### TASK ITEM
Find the line holding "Hres. rewrite Hlines in Hres. exact Hres." in the entries below. Give it again exactly, along with every line after it up to and including the line holding "- assert (Hrc0".

### RECORDED INFORMATION
Lemma first_game_anchor_some (anchors : list (str * str)) bgg_id game_name href :
  first_game_anchor anchors = Some (bgg_id, game_name, href) ->
  exists a_text,
    In (href, a_text) anchors
    /\ contains href (u "/boardgame/") = true
    /\ contains href (u "/boardgamegame") = false
    /\ contains href (u "/boardgameexpansion") = false
    /\ nth_error (split href (u "/")) 2 = Some bgg_id
    /\ isdigit bgg_id = true
    /\ (strip a_text <> [] -> game_name = strip a_text).
Proof.
  induction anchors as [|[href0 text0] rest IH]; [discriminate |].
  cbn [first_game_anchor].
  assert (first_game_anchor rest = Some (bgg_id, game_name, href) ->
          exists a_text,
            In (href, a_text) ((href0, text0) :: rest)
            /\ contains href (u "/boardgame/") = true
            /\ contains href (u "/boardgamegame") = false
            /\ contains href (u "/boardgameexpansion") = false
            /\ nth_error (split href (u "/")) 2 = Some bgg_id
            /\ isdigit bgg_id = true
            /\ (strip a_text <> [] -> game_name = strip a_text)) as Hrest.
  { intros Hr. destruct (IH Hr) as (a_text & Hin & Hrest).
    exists a_text. split; [now right | exact Hrest]. }
  destruct (contains href0 (u "/boardgame/")
            && negb (contains href0 (u "/boardgamegame"))
            && negb (contains href0 (u "/boardgameexpansion"))) eqn:E;
    [| exact Hrest].
  destruct (3 <=? Z.of_nat (length (split href0 (u "/"))))%Z; [| exact Hrest].
  unfold Py.index.
  destruct (nth_error (split href0 (u "/")) 2) as [pid |] eqn:Epid; [| exact Hrest].
  destruct (isdigit pid) eqn:Edig; [| exact Hrest].
  intros [= <- <- <-]. exists text0.
  apply andb_true_iff in E as [E E3]. apply andb_true_iff in E as [E1 E2].
  apply negb_true_iff in E2, E3.
  split; [now left |]. repeat split; try assumption.
  intros Hne. destruct (strip text0); [congruence | reflexivity].
Qed.

(** A hit of the scraping search comes from an anchor of the page
    whose href holds the game path and neither excluded path; its id
    is the third part of the href and is made of digits; its URL is
    the href, completed with the base URL when the href starts with a
    slash; and its name is the trimmed text of the anchor whenever
    that is not empty. *)
Theorem scraping_hit_is_a_numbered_game_anchor (page : str) (hit : search_hit) :
  hit_of_page page = Some hit ->
  exists href a_text,
    In (href, a_text) (soup_anchors page)
    /\ occurs_in (u "/boardgame/") href
    /\ ~ occurs_in (u "/boardgamegame") href
    /\ ~ occurs_in (u "/boardgameexpansion") href
    /\ nth_error (split href (u "/")) 2 = Some (hit_id hit)
    /\ isdigit (hit_id hit) = true
    /\ hit_url hit = (if startswith href (u "/") then BGG_BASE_URL ++ href else href)
    /\ (strip a_text <> [] -> hit_name hit = strip a_text).
Proof.
  unfold hit_of_page.
  destruct (first_game_anchor (soup_anchors page)) as [[[bgg_id game_name] href] |] eqn:E;
    [| discriminate].
  intros [= <-]. cbn [hit_id hit_name hit_url].
  apply first_game_anchor_some in E
    as (a_text & Hin & Hc1 & Hc2 & Hc3 & Hid & Hdig & Hname).
  exists href, a_text. split; [exact Hin |].
  split; [now apply contains_spec |].
  split; [intros Ho; apply contains_spec in Ho; congruence |].
  split; [intros Ho; apply contains_spec in Ho; congruence |].
  repeat split; assumption.
Qed.

(** The script data of a page is what [json.loads] makes of the text
    between the two markers of one of its scripts, a script that holds
    both marker names. *)
Theorem script_data_is_the_json_between_the_markers (scripts : list str) (v : pyval) :
  find_script_data scripts = Some v ->
  exists script_text,
    In script_text scripts
    /\ occurs_in (u "GEEK.geekitemPreload") script_text
    /\ occurs_in (u "GEEK.geekitemSettings") script_text
    /\ (let start := (find script_text (u "GEEK.geekitemPreload = ") + 23)%Z in
        let end_ := (find script_text (u "GEEK.geekitemSettings = ") - 3)%Z in
        (0 < start < end_)%Z
        /\ json_loads (slice script_text start end_) = Some v).
Proof.
  induction scripts as [|script_text rest IH]; [discriminate |].
  cbn [find_script_data].
  assert (find_script_data rest = Some v ->
          exists s,
            In s (script_text :: rest)
            /\ occurs_in (u "GEEK.geekitemPreload") s
            /\ occurs_in (u "GEEK.geekitemSettings") s
            /\ (let start := (find s (u "GEEK.geekitemPreload = ") + 23)%Z in
                let end_ := (find s (u "GEEK.geekitemSettings = ") - 3)%Z in
                (0 < start < end_)%Z
                /\ json_loads (slice s start end_) = Some v)) as Hrest.
  { intros Hr. destruct (IH Hr) as (s & Hin & Hs). exists s.
    split; [now right | exact Hs]. }
  destruct (contains script_text (u "GEEK.geekitemPreload")
            && contains script_text (u "GEEK.geekitemSettings")) eqn:E;
    [| exact Hrest].
  replace (len (u "GEEK.geekitemPreload = ")) with 23%Z by (vm_compute; reflexivity).
  destruct ((0 <? find script_text (u "GEEK.geekitemPreload = ") + 23)%Z
            && (find script_text (u "GEEK.geekitemPreload = ") + 23
                <? find script_text (u "GEEK.geekitemSettings = ") - 3)%Z) eqn:Eb;
    [| exact Hrest].
  destruct (json_loads _) as [v0 |] eqn:Ej; [| exact Hrest].
  intros [= <-]. exists script_text.
  apply andb_true_iff in E as [E1 E2]. apply andb_true_iff in Eb as [B1 B2].
  apply Z.ltb_lt in B1, B2.
  split; [now left |]. split; [now apply contains_spec |].
  split; [now apply contains_spec |]. cbn zeta. split; [lia | exact Ej].
Qed.

End ScrapingFurther.

Lemma scraping_hit_is_a_numbered_game_anchor_witness :
  exists href a_text,
    In (href, a_text) (soup_anchors PAGE_HIT_NAMED)
    /\ occurs_in (u "/boardgame/") href
    /\ ~ occurs_in (u "/boardgamegame") href
    /\ ~ occurs_in (u "/boardgameexpansion") href
    /\ nth_error (split href (u "/")) 2 = Some (u "13")
    /\ isdigit (u "13") = true
    /\ u "https://boardgamegeek.com/boardgame/13/catan"
       = (if startswith href (u "/") then BGG_BASE_URL ++ href else href)
    /\ (strip a_text <> [] -> u "Catan" = strip a_text).
Proof.
  apply (scraping_hit_is_a_numbered_game_anchor PAGE_HIT_NAMED
           {| hit_id := u "13"; hit_name := u "Catan";
              hit_url := u "https://boardgamegeek.com/boardgame/13/catan" |}).
  vm_compute. reflexivity.
Defined.
Lemma replay_spec : forall fuel i j rd rd',
  replay fuel i j rd = Some rd' ->
  replay_inv i j rd ->
  lines rd' = lines rd
  /\ (lines rd <= count_lines (line_info (rs rd')) 0 (last_line rd') (-1) ->
      at_logical_line (line_info (rs rd')) (topline rd') (lines rd)).
Proof.
  induction fuel as [|fuel IH]; intros i j rd rd'; [done|].
  cbn [Pager.replay].
  destruct (display_line i _ _ _ _ rd) as [[rc rd1]|] eqn:Ed; [|done].
  cbn [mbind option_bind].
  destruct (display_line_frame _ _ _ _ _ _ _ _ _ _ _ _ _ _ _ _ _ _ Ed)
    as (Hk & (Hlines & Htop & Hsf & _) & Hrc & Hlast).
  intros Hres (Hl & Hex & Hj & Hphase). specialize (Hlast (eq_sym Hl)).
  assert (Hcount : count_lines (line_info (rs rd1)) 0 i (-1) = j).
  { rewrite Hj. apply count_lines_keeps; [|done].
    eapply keeps_weaken; [|exact Hk]. simpl. lia. }
  assert (Hfound : forall T, (T < i)%nat ->
            at_logical_line (line_info (rs rd)) T (lines rd) ->
            at_logical_line (line_info (rs rd1)) T (lines rd)).
  { intros T HT. apply at_logical_line_keeps.
    - eapply keeps_weaken; [|exact Hk]. simpl. lia.
    - intros. apply Hex. lia. }
  destruct (Z.eqb_spec rc 0) as [->|Hne].
  - cbn [Z.eqb] in Hres.
    destruct (line_info (rs rd1) !! i) as [l|] eqn:Hli; [|done].
    cbn [mbind option_bind] in Hres. simpl in Hlast.
    assert (Hex1 : forall m, (m < S i)%nat -> is_Some (line_info (rs rd1) !! m)).
    { intros m Hm. destruct (decide (m = i)) as [->|]; [eauto|].
      destruct (Hex m) as [lm Hlm]; [lia|].
      destruct (Hk m lm) as (l' & Hl' & _); [lia|done|]. eauto. }
    assert (Hcs : count_lines (line_info (rs rd1)) 0 (S i) (-1) =
                  if continuation l =? 0 then j + 1 else j).
    { rewrite count_lines_snoc. simpl. unfold count_step. by rewrite Hli, Hcount. }
    destruct (continuation l =? 0) eqn:Hcont.
    + destruct (j + 1 =? lines rd1) eqn:Heq.
      * apply Z.eqb_eq in Heq.
        assert (Hat : at_logical_line (line_info (rs rd1)) i (lines rd)).
        { split; [exists l; split; [done|lia]|].
          unfold logical_index. rewrite Hcs. lia. }
        cbn [search_flag] in Hres.
        destruct (negb (search_flag rd1)) eqn:Hs.
        -- injection Hres as <-. simpl. split; [done|]. intros _. exact Hat.
        -- apply IH in Hres.
           ++ simpl in Hres. rewrite Hlines in Hres. exact Hres.
           ++ repeat split; simpl; try done.
              right. rewrite Hlines. repeat split; try lia; apply Hat.
      * apply Z.eqb_neq in Heq. apply IH in Hres.
        -- rewrite Hlines in Hres. exact Hres.
        -- repeat split; try done. rewrite Hlines, Htop.
           destruct Hphase as [Hlt|(Hle & Ht & Hat)]; [left; lia|].
           right. repeat split; try lia; apply Hfound; done.
    + apply IH in Hres.
      * rewrite Hlines in Hres. exact Hres.
      * repeat split; try done. rewrite Hlines, Htop.
        destruct Hphase as [Hlt|(Hle & Ht & Hat)]; [left; lia|].
        right. repeat split; try lia; apply Hfound; done.
  - assert (Hrc0 : (rc =? 0) = false) by lia. rewrite ?Hrc0 in Hlast; rewrite ?Hrc0 in Hres.
    injection Hres as <-. split; [done|].
    rewrite Hlast, Hcount, Htop. intros HL.
    destruct Hphase as [Hlt|(Hle & Ht & Hat)]; [lia|]. by apply Hfound.
Qed.
(** * SmartAssetTracker: a shallow embedding of [main.py] and its properties

    The script polls a market-data provider for a list of ticker symbols,
    computes the open-to-close percentage change of every fetched record and
    logs a summary.  The embedding keeps the shape of the Python code:

    - Python floats are IEEE binary64 values, modelled by the executable
      [spec_float] of the Standard Library at precision 53;
    - a [dict] is an insertion-ordered association list with the update of
      Python ([d[k] = v] replaces in place or appends);
    - the methods of [SmartAssetTracker] run in a state-and-exception monad
      over a [world] holding [self.symbols], the heap of dict objects, the
      records handed to [logging] and the position in the environment;
    - the provider ([yfinance]) and [time.sleep] are the environment: an
      oracle that answers the n-th request and the n-th sleep. *)

From Stdlib Require Import ZArith Ascii Floats.SpecFloat.
From stdpp Require Import base list strings pretty.

Open Scope string_scope.
Open Scope list_scope.
Open Scope Z_scope.

(** ** Python floats *)

Module Float.

Definition prec : Z := 53.
Definition emax : Z := 1024.

(** [float(z)] for an integer literal. *)
Definition of_Z (z : Z) : spec_float := binary_normalize prec emax z 0 false.

Definition sub (x y : spec_float) : spec_float := SFsub prec emax x y.
Definition div (x y : spec_float) : spec_float := SFdiv prec emax x y.
Definition mul (x y : spec_float) : spec_float := SFmul prec emax x y.

(** [x == 0.0]: both signed zeros, and nothing else (not NaN). *)
Definition is_zero (x : spec_float) : bool :=
  match x with
  | S754_zero _ => true
  | _ => false
  end.
(** Decimal digits, with single underscores allowed between digits. *)
Fixpoint digits_acc (acc : Z) (prev_digit : bool) (l : list ascii) : option Z :=
  match l with
  | [] => if prev_digit then Some acc else None
  | c :: r =>
      if py_isdigit c then digits_acc (10 * acc + digit_value c) true r
      else if Ascii.eqb c "_"%char && prev_digit then digits_acc acc false r
      else None
  end.

(** [int(s)] for a [str] [s] in base 10; [None] is ValueError. *)
Definition py_int (s : string) : option Z :=
  let l := rev (drop_space (rev (drop_space (list_ascii_of_string s)))) in
  match l with
  | "-"%char :: r => option_map Z.opp (digits_acc 0 false r)
  | "+"%char :: r => digits_acc 0 false r
  | _ => digits_acc 0 false l
  end.

Definition digit_char (n : N) : ascii := ascii_of_N (48 + n).

Fixpoint N_digits (fuel : nat) (n : N) : list ascii :=
  match fuel with
  | O => []
  | S f =>
      if (n <? 10)%N then [digit_char n]
      else N_digits f (n / 10)%N ++ [digit_char (n mod 10)%N]
  end.

(** [str(z)] (and [f"{z}"]) for a Python [int]. *)
Definition py_str_int (z : Z) : string :=
  string_of_list_ascii
    match z with
    | Z0 => ["0"%char]
    | Zpos p => N_digits (Pos.size_nat p) (Npos p)
    | Zneg p => "-"%char :: N_digits (Pos.size_nat p) (Npos p)
    end.

(** ** The vector delegates *)

Fixpoint traverse_opt {A B} (f : A -> option B) (l : list A) : option (list B) :=
  match l with
  | [] => Some []
  | x :: r =>
      match f x with
      | Some y => option_map (cons y) (traverse_opt f r)
      | None => None
      end
  end.

(** [x, y, ... = map(conv, value.split(","))] with [n] targets: a failed
    conversion and a wrong count both raise ValueError ([None]). *)
Definition vec_parse {F} (conv : string -> option F) (n : nat) (text : string)
    : option (list F) :=
  let parts := split_on ","%char text in
  if Nat.eqb (length parts) n then traverse_opt conv parts else None.

(** [setModelData]: [f"{x},{y},..."] of the spin-box values. *)
Definition vec_setModelData_text {F} (py_format : F -> string) (xs : list F) : string :=
  String.concat "," (map py_format xs).

(** [QSpinBox.setValue(v)] on a spin box with range [lo..hi]: PySide
    converts [v] to a C [int], raising OverflowError outside
    [-2**31 .. 2**31 - 1]; Qt then clamps the value into the range. *)
Definition qspinbox_setValue_in (lo hi z : Z) : exn + Z :=
  if ((-2147483648 <=? z) && (z <=? 2147483647))%Z
  then inr (Z.max lo (Z.min hi z)) else inl OverflowError.

(** A [QSpinBox()] created without [setRange] has the range [0..99]. *)
Definition qspinbox_setValue (z : Z) : exn + Z := qspinbox_setValue_in 0 99 z.

(** Statements run one after the other: the first that raises stops the
    rest. *)
Fixpoint traverse_sum {A B} (f : A -> exn + B) (l : list A) : exn + list B :=
  match l with
  | [] => inr []
  | x :: r =>
      match f x with
      | inr y => match traverse_sum f r with
                 | inr ys => inr (y :: ys)
                 | inl e => inl e
                 end
      | inl e => inl e
      end
  end.

(** [Vec2Delegate.setEditorData]: [int] components, then
    [xEdit.setValue(x)] and [yEdit.setValue(y)] on two [QSpinBox]es. *)
Definition Vec2Delegate_setEditorData (text : string) : exn + list Z :=
  match vec_parse py_int 2 text with
  | Some xs => traverse_sum qspinbox_setValue xs
  | None => inl ValueError
  end.


(** [Vec3Delegate.setEditorData] and [Vec4Delegate.setEditorData]: [int]
    components ([map(int, ...)]) put into [QDoubleSpinBox]es by
    [setValue], one after the other; [spin_of_int] is [setValue] of an
    [int] on such a spin box (PySide converts it to a C [double], which
    can raise) and the value the box then holds. *)
Definition Vec3Delegate_setEditorData {F} (spin_of_int : Z -> exn + F) (text : string)
    : exn + list F :=
  match vec_parse py_int 3 text with
  | Some xs => traverse_sum spin_of_int xs
  | None => inl ValueError
  end.

Definition Vec4Delegate_setEditorData {F} (spin_of_int : Z -> exn + F) (text : string)
    : exn + list F :=
  match vec_parse py_int 4 text with
  | Some xs => traverse_sum spin_of_int xs
  | None => inl ValueError
  end.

### EXERCISE RESULT
           ++ simpl in Hres. rewrite Hlines in Hres. exact Hres.
           ++ repeat split; simpl; try done.
              right. rewrite Hlines. repeat split; try lia; apply Hat.
      * apply Z.eqb_neq in Heq. apply IH in Hres.
        -- rewrite Hlines in Hres. exact Hres.
        -- repeat split; try done. rewrite Hlines, Htop.
           destruct Hphase as [Hlt|(Hle & Ht & Hat)]; [left; lia|].
           right. repeat split; try lia; apply Hfound; done.
    + apply IH in Hres.
      * rewrite Hlines in Hres. exact Hres.
      * repeat split; try done. rewrite Hlines, Htop.
        destruct Hphase as [Hlt|(Hle & Ht & Hat)]; [left; lia|].
        right. repeat split; try lia; apply Hfound; done.
  - assert (Hrc0 : (rc =? 0) = false) by lia. rewrite ?Hrc0 in Hlast; rewrite ?Hrc0 in Hres.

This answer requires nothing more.